[Required work]:
An exact transcript is needed of the material below, beginning at the line that contains "by rewrite map_size_empty." and continuing through its last line; nothing else should appear.

[Given records]:
(** A duplicate is idempotent only while its transfer is open.  A copy of a
    chunk that arrives after the last missing one opens the transfer again, with
    that chunk alone in it, and once the timeout has passed it is reported as an
    expired transfer of a request that had completed. *)
Lemma late_duplicate_reopens r c now now' :
  ra_transfers r = ∅ -> wt_Chunk c = true -> 2 <= ch_total c ->
  blen (ch_data c) <= MAX_TRANSFER_BYTES -> 0 <= ra_timeout r <= now' - now ->
  let '(r1, o) := push r c now in
  o = Ok None /\ in_flight r1 = 1%nat /\
  snd (expire r1 now') = [mkExpired (ch_req_id c) (ch_transfer_id c) 1 (ch_total c)].
Proof.
  intros Hr Hw Ht Hb Hn. unfold push. cbv zeta. rewrite Hr, lookup_empty, map_size_empty.
  rewrite bool_decide_eq_true_2 by done. cbn [andb Nat.leb MAX_TRANSFERS_IN_FLIGHT default].
  cbn [tr_total tr_req_id]. rewrite !Z.eqb_refl. cbn [negb]. unfold add_part. cbn [bt_contains existsb tr_parts tr_bytes].
  destruct (Z.gtb_spec (0 + blen (ch_data c)) MAX_TRANSFER_BYTES); [lia|].
  cbn [bt_insert tr_parts length tr_total].
  destruct (Z.eqb_spec (Z.of_nat 1) (ch_total c)); [lia|].
  split_and!; [done| |].
  { unfold in_flight. cbn [ra_set ra_transfers]. rewrite map_size_insert_None by apply lookup_empty.
    by rewrite map_size_empty. }
  unfold expire. cbn [snd ra_set ra_transfers ra_timeout].
  rewrite map_filter_insert_True.
  - rewrite map_filter_empty, insert_empty, map_to_list_singleton. reflexivity.
  - cbn. unfold idle_out, saturating_sub. cbn. lia.
Qed.

Lemma late_duplicate_reopens_witness :
  let '(r1, o) := push (reassembler_new 1000) (mkChunk 9 70 1 3 [3; 4]) 20 in
  o = Ok None /\ in_flight r1 = 1%nat /\ snd (expire r1 1020) = [mkExpired 9 70 1 3].
Proof.
  apply (late_duplicate_reopens (reassembler_new 1000) (mkChunk 9 70 1 3 [3; 4]) 20 1020);
    [reflexivity|reflexivity|cbn; lia|by vm_compute|cbn; lia].
Defined.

[Expected answer]:
    by rewrite map_size_empty. }
  unfold expire. cbn [snd ra_set ra_transfers ra_timeout].
  rewrite map_filter_insert_True.
  - rewrite map_filter_empty, insert_empty, map_to_list_singleton. reflexivity.
  - cbn. unfold idle_out, saturating_sub. cbn. lia.
Qed.

Lemma late_duplicate_reopens_witness :
  let '(r1, o) := push (reassembler_new 1000) (mkChunk 9 70 1 3 [3; 4]) 20 in
  o = Ok None /\ in_flight r1 = 1%nat /\ snd (expire r1 1020) = [mkExpired 9 70 1 3].
Proof.
  apply (late_duplicate_reopens (reassembler_new 1000) (mkChunk 9 70 1 3 [3; 4]) 20 1020);
    [reflexivity|reflexivity|cbn; lia|by vm_compute|cbn; lia].
Defined.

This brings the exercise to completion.